=== Begin Enclosure ===
(** * SAS-TIMESTAMPS: the deterministic timestamp engine of [sw.js]

    A shallow embedding of the service worker's engine ([planForName] and the
    functions it calls) and of its request handler ([handleApi]), followed by
    the properties of the specification that were checked against it.

    Conventions of the embedding.
    - A JavaScript string is a [string]: a sequence of code units.  The
      development covers names made of ASCII code units; [toUpperCase] and
      [trim] are given on that range (code units from 128 on are left as they
      are, and are not white space).
    - A JavaScript number that the program computes with fractions
      ([lexFraction]) is an IEEE 754 binary64 value: a [spec_float] with the
      operations of [SpecFloat] at precision 53 and maximal exponent 1024.
    - A JavaScript number that holds an integer (a slot, an offset, a time
      value) is a [number]: an exact integer, or one of the three values that
      are not integers.  All integers of the program are far below 2^53, where
      binary64 arithmetic on integers is exact.
    - What depends on the machine that runs the worker (time zone, rendering
      of dates) is a field of [Host]. *)

From Stdlib Require Import ZArith List Bool Ascii String Lia.
From Stdlib Require Import QArith Qpower.
From Stdlib Require Import Floats.SpecFloat.
Import ListNotations.

Local Open Scope string_scope.
Local Open Scope Z_scope.

(** Strict equality of two strings, as [a === b] in the source. *)
Local Notation "a === b" := (String.eqb a b) (at level 70, no associativity).

(** ** The string operations of the language that the program uses *)

Module JS.

Definition charCodeOf (c : ascii) : Z := Z.of_N (N_of_ascii c).

(** White space of [String.prototype.trim] in the ASCII range: TAB, LF, VT,
    FF, CR and SPACE. *)
Definition isWhiteSpace (c : ascii) : bool :=
  let n := charCodeOf c in
  ((9 <=? n) && (n <=? 13)) || (n =? 32).

Fixpoint trimStart (s : string) : string :=
  match s with
  | EmptyString => EmptyString
  | String c r => if isWhiteSpace c then trimStart r else s
  end.

Fixpoint trimEnd (s : string) : string :=
  match s with
  | EmptyString => EmptyString
  | String c r =>
      match trimEnd r with
      | EmptyString => if isWhiteSpace c then EmptyString else String c EmptyString
      | r' => String c r'
      end
  end.

Definition trim (s : string) : string := trimEnd (trimStart s).

Definition upperChar (c : ascii) : ascii :=
  let n := charCodeOf c in
  if (97 <=? n) && (n <=? 122) then ascii_of_N (Z.to_N (n - 32)) else c.

Fixpoint toUpperCase (s : string) : string :=
  match s with
  | EmptyString => EmptyString
  | String c r => String (upperChar c) (toUpperCase r)
  end.

(** [s.startsWith(p)] *)
Definition startsWith (s p : string) : bool := String.prefix p s.

(** [s.slice(n)] for [0 <= n] *)
Fixpoint slice (s : string) (n : nat) : string :=
  match n, s with
  | O, _ => s
  | S _, EmptyString => EmptyString
  | S n', String _ r => slice r n'
  end.

(** [s.replace(/-/g, "")] *)
Fixpoint removeDashes (s : string) : string :=
  match s with
  | EmptyString => EmptyString
  | String c r =>
      if Ascii.eqb c "-"%char then removeDashes r else String c (removeDashes r)
  end.

(** [list.includes(n)] on an array of strings *)
Definition includes (list : list string) (n : string) : bool :=
  existsb (String.eqb n) list.

(** [Array.from(s)]: the code units of an ASCII string *)
Definition chars (s : string) : list ascii := list_ascii_of_string s.

(** [arr.map((x, i) => [x, i])] *)
Fixpoint withIndexFrom {A : Type} (i : Z) (l : list A) : list (A * Z) :=
  match l with
  | [] => []
  | x :: r => (x, i) :: withIndexFrom (i + 1) r
  end.

Definition withIndex {A : Type} (l : list A) : list (A * Z) := withIndexFrom 0 l.

(** Lookup in a map built from a list of entries ([new Map(entries)],
    [Object.fromEntries(entries)]): a later entry replaces an earlier one
    with the same key. *)
Fixpoint lookupLast {K V : Type} (eqb : K -> K -> bool) (entries : list (K * V))
  (k : K) : option V :=
  match entries with
  | [] => None
  | (k', v) :: r =>
      match lookupLast eqb r k with
      | Some w => Some w
      | None => if eqb k k' then Some v else None
      end
  end.

(** [s.endsWith(p)]: the last [p.length] code units of [s] are [p]. *)
Definition endsWith (s p : string) : bool :=
  (String.length p <=? String.length s)%nat
  && String.eqb (slice s (String.length s - String.length p)) p.

End JS.

(** ** User configuration *)

Definition SECONDS_BETWEEN_ITEMS : Z := 1.
Definition SLOTS_PER_CATEGORY : Z := 86400.

Definition UNPREFIXED_IN_CATEGORY : list (string * list string) :=
  [ ("APP_", ["OSDXMB"; "XEBPLUS"]);
    ("APPS", []);
    ("PS1_", []);
    ("EMU_", []);
    ("GME_", []);
    ("DST_", []);
    ("DBG_", []);
    ("RAA_", ["RESTART"; "POWEROFF"]);
    ("RTE_", ["NEUTRINO"]);
    ("SYS_", ["BOOT"]);
    ("ZZY_", ["EXPLOITS"]);
    ("ZZZ_", ["BM"; "MATRIXTEAM"; "OPL"]) ].

Definition CATEGORY_ORDER : list string :=
  [ "APP_"; "APPS"; "PS1_"; "EMU_"; "GME_"; "DST_"; "DBG_";
    "RAA_"; "RTE_"; "DEFAULT"; "SYS_"; "ZZY_"; "ZZZ_" ].

(** ** Internals *)

(** [CATEGORY_INDEX[k]], as far as it is a number: the index of an entry of
    the table.  [None] is a key that is not an entry; the lookup of the
    program then gives [undefined] or, for a name of [Object.prototype] such
    as [constructor], an inherited member, and neither is a number.  The
    program looks up the results of [effectiveCategoryKey] only, which are
    entries. *)
Definition CATEGORY_INDEX (k : string) : option Z :=
  JS.lookupLast String.eqb (JS.withIndex CATEGORY_ORDER) k.

Definition CATEGORY_BLOCK_SECONDS : Z := SLOTS_PER_CATEGORY * SECONDS_BETWEEN_ITEMS.

Definition CHARSET : string := " 0123456789ABCDEFGHIJKLMNOPQRSTUVWXYZ_-.".

Definition CHAR_INDEX (ch : ascii) : option Z :=
  JS.lookupLast Ascii.eqb (JS.withIndex (JS.chars CHARSET)) ch.

Definition BASE : Z := Z.of_nat (String.length CHARSET).

(** ** Name normalizer *)

(** The loop over [Object.entries(UNPREFIXED_IN_CATEGORY)]: the first category
    whose list includes [n] decides. *)
Fixpoint configuredMapping (entries : list (string * list string)) (n : string)
  : option string :=
  match entries with
  | [] => None
  | (catKey, list) :: rest =>
      if JS.includes list n
      then Some (if catKey === "APPS" then "APPS" else catKey ++ n)
      else configuredMapping rest n
  end.

Definition normalizeToEffective (name : string) : string :=
  let n := JS.toUpperCase (JS.trim name) in
  match configuredMapping UNPREFIXED_IN_CATEGORY n with
  | Some eff => eff
  | None =>
      if (n === "OSDXMB") || (n === "XEBPLUS") then "APP_" ++ n
      else if (n === "RESTART") || (n === "POWEROFF") then "RAA_" ++ n
      else if n === "NEUTRINO" then "RTE_" ++ n
      else if n === "BOOT" then "SYS_BOOT"
      else if n === "EXPLOITS" then "ZZY_EXPLOITS"
      else if (n === "BM") || (n === "MATRIXTEAM") || (n === "OPL") then "ZZZ_" ++ n
      else n
  end.

(** ** Category classifier *)

Definition effectiveCategoryKey (eff : string) : string :=
  if JS.startsWith eff "APP_" then "APP_"
  else if eff === "APPS" then "APPS"
  else if JS.startsWith eff "PS1_" then "PS1_"
  else if JS.startsWith eff "EMU_" then "EMU_"
  else if JS.startsWith eff "GME_" then "GME_"
  else if JS.startsWith eff "DST_" then "DST_"
  else if JS.startsWith eff "DBG_" then "DBG_"
  else if JS.startsWith eff "RAA_" then "RAA_"
  else if JS.startsWith eff "RTE_" then "RTE_"
  else if JS.startsWith eff "SYS_" || (eff === "SYS") then "SYS_"
  else if JS.startsWith eff "ZZY_" then "ZZY_"
  else if JS.startsWith eff "ZZZ_" then "ZZZ_"
  else "DEFAULT".

Definition categoryLabel (eff : string) : string :=
  let key := effectiveCategoryKey eff in
  if key === "DEFAULT" then "DEFAULT"
  else if key === "APPS" then "APPS" else key ++ "*".

(** ** Payload extractor *)

Definition payloadForEffective (eff : string) : string :=
  let key := effectiveCategoryKey eff in
  if key === "APPS" then "APPS"
  else if key === "DEFAULT" then JS.removeDashes eff
  else
    let payload := if JS.startsWith eff key then JS.slice eff (String.length key) else eff in
    JS.removeDashes payload.

(** ** Numbers *)

(** Integer-valued numbers, with the three values of the language that are not
    integers. *)
Inductive number : Type :=
| Int (z : Z)
| NaN
| PosInfinity
| NegInfinity.

Module Num.

Definition sign (neg : bool) : number := if neg then NegInfinity else PosInfinity.

Definition add (a b : number) : number :=
  match a, b with
  | NaN, _ | _, NaN => NaN
  | Int x, Int y => Int (x + y)
  | PosInfinity, NegInfinity | NegInfinity, PosInfinity => NaN
  | PosInfinity, _ | _, PosInfinity => PosInfinity
  | NegInfinity, _ | _, NegInfinity => NegInfinity
  end.

Definition mul (a b : number) : number :=
  match a, b with
  | NaN, _ | _, NaN => NaN
  | Int x, Int y => Int (x * y)
  | Int x, PosInfinity | PosInfinity, Int x =>
      if x =? 0 then NaN else sign (x <? 0)
  | Int x, NegInfinity | NegInfinity, Int x =>
      if x =? 0 then NaN else sign (0 <? x)
  | PosInfinity, PosInfinity | NegInfinity, NegInfinity => PosInfinity
  | PosInfinity, NegInfinity | NegInfinity, PosInfinity => NegInfinity
  end.

Definition opp (a : number) : number :=
  match a with
  | Int x => Int (- x)
  | NaN => NaN
  | PosInfinity => NegInfinity
  | NegInfinity => PosInfinity
  end.

Definition sub (a b : number) : number := add a (opp b).

(** [a >= b] *)
Definition geb (a b : number) : bool :=
  match a, b with
  | NaN, _ | _, NaN => false
  | Int x, Int y => y <=? x
  | PosInfinity, _ => true
  | _, NegInfinity => true
  | _, _ => false
  end.

(** [ToNumber] of the result of a property lookup: [undefined] gives [NaN]. *)
Definition ofLookup (v : option Z) : number :=
  match v with
  | Some z => Int z
  | None => NaN
  end.

(** [ToInt32] and [ToUint32] on integers *)
Definition toUint32 (z : Z) : Z := z mod 2 ^ 32.

Definition toInt32 (z : Z) : Z :=
  let u := toUint32 z in
  if u <? 2 ^ 31 then u else u - 2 ^ 32.

(** [Math.imul(a, b)] *)
Definition imul (a b : Z) : Z := toInt32 (toUint32 a * toUint32 b).

(** [a ^ b] *)
Definition xor (a b : Z) : Z := toInt32 (Z.lxor (toInt32 a) (toInt32 b)).

(** [a & b] *)
Definition and (a b : Z) : Z := toInt32 (Z.land (toInt32 a) (toInt32 b)).

(** [a >>> 0] *)
Definition ushr0 (a : Z) : Z := toUint32 a.

End Num.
=== End Enclosure ===
### Try it:
Across the entries above, find the lines with the string "program" and copy them.

### Solution for this problem:
    - A JavaScript number that the program computes with fractions
      are not integers.  All integers of the program are far below 2^53, where
(** ** The string operations of the language that the program uses *)
    program then gives [undefined] or, for a name of [Object.prototype] such
    program looks up the results of [effectiveCategoryKey] only, which are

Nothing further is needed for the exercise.